The researchers also noted that several of the themes represented soft skills, including “engaging caregivers and sensitive communication.” They wrote that soft skills can be defined in different ways, “from feeling empathy for others to communication skills in motivating others.”
“Within ECHO evaluations, although other thematic work has occurred and recent qualitative efforts have shown the effectiveness of Project ECHO, the mechanisms of ECHO’s effectiveness would benefit from further inquiry,” the researchers wrote. “Therefore, further in-depth qualitative research into different realms of soft skills development in the ECHO model is recommended, including an investigation into the roles of empathy, communication skills, and mentorship or modeling.”
One of the question themes — educating others — reflects an important factor to improving the quality of care, the researchers wrote: diffusion of received education.
“This project documented improvement in this area,” they wrote. “ECHO participants reported increased self-efficacy in their ability to more effectively communicate information to their patients as well as educate other clinicians around them; these improvements further increase the impact of the series on quality of care at participating sites.”
Clinical Implications
Tilmon and colleagues concluded that the ECHO-Chicago program was able to successfully increase participants’ self-efficacy and that their study adds multiple series, years of data, an urban focus and a novel qualitative theme component “to enable comparisons across rather than solely within the ECHO series.”
“The implication of this work, still to be tested further, is that an asset-based model leveraging existing clinicians who are knowledgeable about their own communities could lead to an expansion of health services to underserved populations,” they wrote. “ECHO-Chicago is successful at building hard and soft skills, thereby increasing participants’ self-efficacy in providing expanded care in safety-net, urban, and primary care environments.”
The researchers also wrote that their findings hold implications for the training of future primary care clinicians.
“Clinical training does not end at the conclusion of residency and fellowship; clinicians need to continue to build the skill sets needed in response to the demands of their practice,” they wrote. “The data presented in this paper support the importance of active, case-based learning and practical training for the postgraduate education of clinicians, especially as more is being asked of PCCs.
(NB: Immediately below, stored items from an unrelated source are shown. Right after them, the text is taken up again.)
Lemma set_context_mem (h : heap) (t : Z) (ctx old : CFTreeContext) :
  CFTreeGetContext cf_retain cf_release cf_copyDescription h t = Ok old ->
  exists i ty st, CFTreeSetContext cf_retain cf_release cf_copyDescription invoke h t ctx =
      Ok (mkHeap (alter (set_context (context_info ctx) ty st) t (alter (set_context i ty st) t (h_mem h)))
            (h_log h ++ context_events ctx old)) /\
    (forall info m, CFTreeGetCallBacks cf_retain cf_release cf_copyDescription (set_context info ty st m) = c_callbacks ctx).
Proof.
  unfold CFTreeGetContext, CFTreeSetContext, load. destruct (h_mem h !! t) as [n|] eqn:En; [|done]. simpl. intros [= <-].
  destruct (if CFTreeCallBacksMatchNull (c_callbacks ctx) then (HasNullCallBacks, t_callbacks n) else _) as [ty st] eqn:Ep.
  assert (St : forall info m, CFTreeGetCallBacks cf_retain cf_release cf_copyDescription (set_context info ty st m) = c_callbacks ctx)
    by (intros; by apply (stored_callbacks _ (t_callbacks n))).
  exists (t_info n), ty, st. split; [|done]. rewrite store_Ok by (by rewrite En). simpl. rewrite St. unfold context_info, context_events. simpl.
  set (cb := c_callbacks ctx). set (oldcb := CFTreeGetCallBacks _ _ _ n).
  assert (Sn : forall lg, is_Some (h_mem (mkHeap (alter (set_context (t_info n) ty st) t (h_mem h)) lg) !! t)) by (intros lg; simpl; by rewrite alter_is_Some, En).
  destruct (cb_retain cb =? 0); simpl; (rewrite store_Ok by apply Sn); simpl; destruct (cb_release oldcb =? 0); simpl; unfold emit; simpl;
    by rewrite ?app_nil_r, <-?app_assoc.
Qed.

(** A context that is set is the one that is read. *)
Theorem set_context_spec (h : heap) (t : Z) (ctx old : CFTreeContext) :
  CFTreeGetContext cf_retain cf_release cf_copyDescription h t = Ok old ->
  exists h', CFTreeSetContext cf_retain cf_release cf_copyDescription invoke h t ctx = Ok h' /\
    CFTreeGetContext cf_retain cf_release cf_copyDescription h' t = Ok (mkContext (context_info ctx) (c_callbacks ctx)) /\
    h_log h' = h_log h ++ context_events ctx old /\
    forall n, n <> t -> h_mem h' !! n = h_mem h !! n.
Proof.
  intros G. destruct (set_context_mem h t ctx old G) as (i & ty & st & -> & St). eexists. split; [done|].
  unfold CFTreeGetContext, load in G |- *. simpl. rewrite !lookup_alter_eq. destruct (h_mem h !! t) as [n|]; [|done]. simpl. rewrite St.
  split_and!; [done..|]. intros m N. by rewrite !lookup_alter_ne.
Qed.

(** A new node is a root without children that the caller owns. *)
Theorem create_refines (h : heap) (K : gmap Z (list Z)) (memory : Z) (ctx : CFTreeContext) :
  forest (h_mem h) K ∅ -> h_mem h !! memory = None -> memory <> 0 ->
  exists h', CFTreeCreate cf_retain cf_release cf_copyDescription invoke h memory ctx = Ok h' /\
    forest (h_mem h') (<[memory := []]> K) ∅ /\ rc_of (h_mem h') memory = Some 1 /\
    CFTreeGetContext cf_retain cf_release cf_copyDescription h' memory = Ok (mkContext (context_info ctx) (c_callbacks ctx)).
Proof.
  intros F Nm Nz. unfold CFTreeCreate. set (x := mkNode 0 0 0 0 0 HasNullCallBacks kCFNullTreeCallBacks 1).
  destruct (set_context_mem (mkHeap (<[memory := x]> (h_mem h)) (h_log h)) memory ctx (mkContext 0 kCFNullTreeCallBacks)) as (i & ty & st & -> & St).
  { unfold CFTreeGetContext, load. simpl. by rewrite lookup_insert_eq. }
  eexists. split; [done|]. simpl. split_and!.
  - eapply (forest_fresh (h_mem h)); [done..| | |].
    + intros n N. by rewrite !lookup_alter_ne, lookup_insert_ne.
    + rewrite !lookup_alter_eq, lookup_insert_eq. done.
    + done.
  - fields. by rewrite lookup_insert_eq.
  - unfold CFTreeGetContext, load. simpl. rewrite !lookup_alter_eq, lookup_insert_eq. simpl. by rewrite St.
Qed.

End Contexts.

(** ** Five nodes: 1 has the children 2 and 3, 2 has the child 4, which has a second
    owner, and 5 is a root *)

Definition sample_context : CFTreeContext := mkContext 7 kCFNullTreeCallBacks.
Definition sample_create (h : result heap) (a : Z) : result heap := h ← h; CFTreeCreate 91 92 93 (fun _ i => i) h a sample_context.
Definition sample_nodes : result heap := foldl sample_create (Ok (mkHeap ∅ [])) [1; 2; 3; 4; 5].

(** The creator releases its reference to 2 and 3, and keeps that to 1 and 4. *)
Definition sample_tree : result heap :=
  h ← sample_nodes;
  h ← CFTreeAppendChild h 1 2;
  h ← CFTreeAppendChild h 1 3;
  h ← CFTreeAppendChild h 2 4;
  h ← CFRelease 91 92 93 1 h 2;
  CFRelease 91 92 93 1 h 3.

Definition sample_heap : heap := match sample_tree with Ok h => h | _ => mkHeap ∅ [] end.

Definition sample_kids : gmap Z (list Z) := list_to_map [(1, [2; 3]); (2, [4]); (3, []); (4, []); (5, [])].

Lemma forest_empty : forest ∅ ∅ ∅.
Proof. split; unfold par_of, rc_of; intros *; rewrite ?lookup_empty; try done; split; by intros [? ?]. Qed.

Lemma forest_counts (mem : gmap Z node) (K : gmap Z (list Z)) (a v : Z) :
  forest mem K ∅ -> 1 <= v -> forest (alter (set_rc v) a mem) K ∅.
Proof.
  intros F Hv. set (mem' := alter (set_rc v) a mem).
  assert (Same : forall n, par_of mem' n = par_of mem n /\ sib_of mem' n = sib_of mem n /\ child_of mem' n = child_of mem n /\ right_of mem' n = right_of mem n).
  { intros n. subst mem'. by fields. }
  split.
  - intros n. unfold mem'. rewrite alter_is_Some. apply (fo_dom _ _ _ F).
  - apply eq_None_not_Some. unfold mem'. rewrite alter_is_Some, (fo_null _ _ _ F). by intros [? ?].
  - intros n l Kn. destruct (fo_kids _ _ _ F n l Kn) as (c & C1 & C2 & C3 & C4). exists c. destruct (Same n) as (_ & _ & -> & ->).
    split_and!; [done| |done..]. apply (chain_ext mem); [|done]. intros b _. by destruct (Same b) as (_ & -> & _).
  - intros n l c Kn Hc. destruct (Same c) as (-> & _). by apply (fo_par _ _ _ F n l).
  - intros m p Ne. destruct (Same m) as (-> & _). by apply (fo_up _ _ _ F).
  - intros m Ne. destruct (Same m) as (-> & -> & _). by apply (fo_root _ _ _ F).
  - intros n r. unfold rc_of, mem'. destruct (decide (n = a)) as [->|N]; [rewrite lookup_alter_eq|rewrite lookup_alter_ne by done; apply (fo_rc _ _ _ F)].
    destruct (mem !! a); [|done]. by intros [= <-].
Qed.

Ltac sample_step E := vm_compute in E; injection E as <-.

Lemma sample_forest : forest (h_mem sample_heap) sample_kids ∅.
Proof.
  destruct (create_refines 91 92 93 (fun _ i => i) (mkHeap ∅ []) ∅ 1 sample_context forest_empty) as (h1 & E1 & F1 & _); [done..|]. sample_step E1.
  destruct (create_refines 91 92 93 (fun _ i => i) _ _ 2 sample_context F1) as (h2 & E2 & F2 & _); [done..|]. sample_step E2.
  destruct (create_refines 91 92 93 (fun _ i => i) _ _ 3 sample_context F2) as (h3 & E3 & F3 & _); [done..|]. sample_step E3.
  destruct (create_refines 91 92 93 (fun _ i => i) _ _ 4 sample_context F3) as (h4 & E4 & F4 & _); [done..|]. sample_step E4.
  destruct (create_refines 91 92 93 (fun _ i => i) _ _ 5 sample_context F4) as (h0 & E0 & F0 & _); [done..|]. sample_step E0.
  destruct (CFTreeAppendChild_spec _ _ 1 2 [] F0) as (h5 & E5 & F5 & _); [done..|]. sample_step E5.
  destruct (CFTreeAppendChild_spec _ _ 1 3 [2] F5) as (h6 & E6 & F6 & _); [done..|]. sample_step E6.
  destruct (CFTreeAppendChild_spec _ _ 2 4 [] F6) as (h7 & E7 & F7 & _); [done..|]. sample_step E7.
  apply (forest_counts _ _ 2 1) in F7; [|done]. apply (forest_counts _ _ 3 1) in F7; [|done]. revert F7.
  match goal with |- forest ?m ?k _ -> _ => assert (m = h_mem sample_heap) as -> by (vm_compute; reflexivity);
    assert (k = sample_kids) as -> by (vm_compute; reflexivity) end. done.
Qed.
The ECHO model provides a proven platform for this continuation of training.”
Johnson and Lee said that Project ECHO “works as a time efficient, effective method for expanding the abilities of community-based primary care providers to take care of a larger number of more complex patients in need of care across a varied set of services: adult and pediatric, medical and behavioral.”
“Due to Project ECHO-related training and the commitment of primary care providers and their organizations, patients can receive state-of-the-art primary care close to home, delivered by providers they know, in community-based settings that more often than not offer more culturally appropriate care for the patient,” they said. “And the added value for subspecialists and the patients in need of their services is that subspecialist time is freed up so they can direct their efforts to more complex patients in need of care.”